Content starts

(** The instance of X26 at the client of alice, with a chunk of the
    standard input before the connection is made, one before the reply
    and one after it. *)
Lemma tcp_client_sends_in_order_witness :
  (string_truthy (lit "token-of-alice") = true
   ∧ Client.reply_accepted welcome_line = true)
  ∧ snd (Client.tcp_events (Some (lit "token-of-alice")) Client.connectTcp
           ((Client.StdinData <$> [first_input]) ++ Client.Connect
            :: (Client.StdinData <$> [second_input])
            ++ Client.SocketData welcome_line :: (Client.StdinData <$> [result_chunk])))
    = [Client.SocketWriteText (lit "token-of-alice" ++ [10]);
       Client.SocketWriteText (accented_request ++ [10]);
       Client.SocketWriteText (Buffer_toString tools_call_chunk);
       Client.SocketWrite result_chunk].
Proof.
  assert (H1 : string_truthy (lit "token-of-alice") = true) by reflexivity.
  assert (H2 : Client.reply_accepted welcome_line = true) by (vm_compute; reflexivity).
  split; [auto|].
  rewrite (tcp_client_sends_in_order (lit "token-of-alice") [first_input]
             [second_input] [result_chunk] welcome_line H1 H2).
  vm_compute. reflexivity.
Defined.

(** The instance of X27 at a client the server turns away. *)
Lemma tcp_client_rejected_witness :
  (string_truthy (lit "no token") = true
   ∧ Client.reply_accepted failure_line = false)
  ∧ Client.tcp_events (Some (lit "no token")) Client.connectTcp
      ((Client.StdinData <$> [first_input]) ++ Client.Connect
       :: (Client.StdinData <$> [second_input])
       ++ Client.SocketData failure_line :: (Client.StdinData <$> [result_chunk]))
    = ({| Client.isConnected := false; Client.awaitingReply := false;
          Client.messageQueue :=
            [accented_request ++ [10]; Buffer_toString tools_call_chunk;
             Buffer_toString result_chunk] |},
       [Client.SocketWriteText (lit "no token" ++ [10]);
        Client.StdoutWrite (Server.authentication_failed ++ [10]);
        Client.SocketEnd]).
Proof.
  assert (H1 : string_truthy (lit "no token") = true) by reflexivity.
  assert (H2 : Client.reply_accepted failure_line = false) by (vm_compute; reflexivity).
  split; [auto|].
  rewrite (tcp_client_rejected (lit "no token") [first_input]
             [second_input] [result_chunk] failure_line H1 H2).
  vm_compute. reflexivity.
Defined.

(** The instance of X28 at a server whose command ends with an option
    named [--require-roles]. *)
Lemma parseArgs_failures_witness :
  CLI.parseArgs parseInt_8080 None
    [lit "server"; lit "tcp"; lit "--port"; lit "8080"; lit "--"; lit "node";
     lit "--require-roles"] = CLI.TypeError
  ∧ ∃ before,
      [lit "server"; lit "tcp"; lit "--port"; lit "8080"; lit "--"; lit "node";
       lit "--require-roles"] = before ++ [lit "--require-roles"]
      ∧ (lit "--require-roles" ∉ before).
Proof.
  assert (H : CLI.parseArgs parseInt_8080 None
                [lit "server"; lit "tcp"; lit "--port"; lit "8080"; lit "--"; lit "node";
                 lit "--require-roles"] = CLI.TypeError) by (vm_compute; reflexivity).
  split; [exact H|].
  exact (proj2 (parseArgs_failures parseInt_8080 None _) H).
Defined.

Content ends

**Work item:** The word to find is "node". Copy every line of the data that holds it.

**Answer section:**
    [lit "server"; lit "tcp"; lit "--port"; lit "8080"; lit "--"; lit "node";
      [lit "server"; lit "tcp"; lit "--port"; lit "8080"; lit "--"; lit "node";
                [lit "server"; lit "tcp"; lit "--port"; lit "8080"; lit "--"; lit "node";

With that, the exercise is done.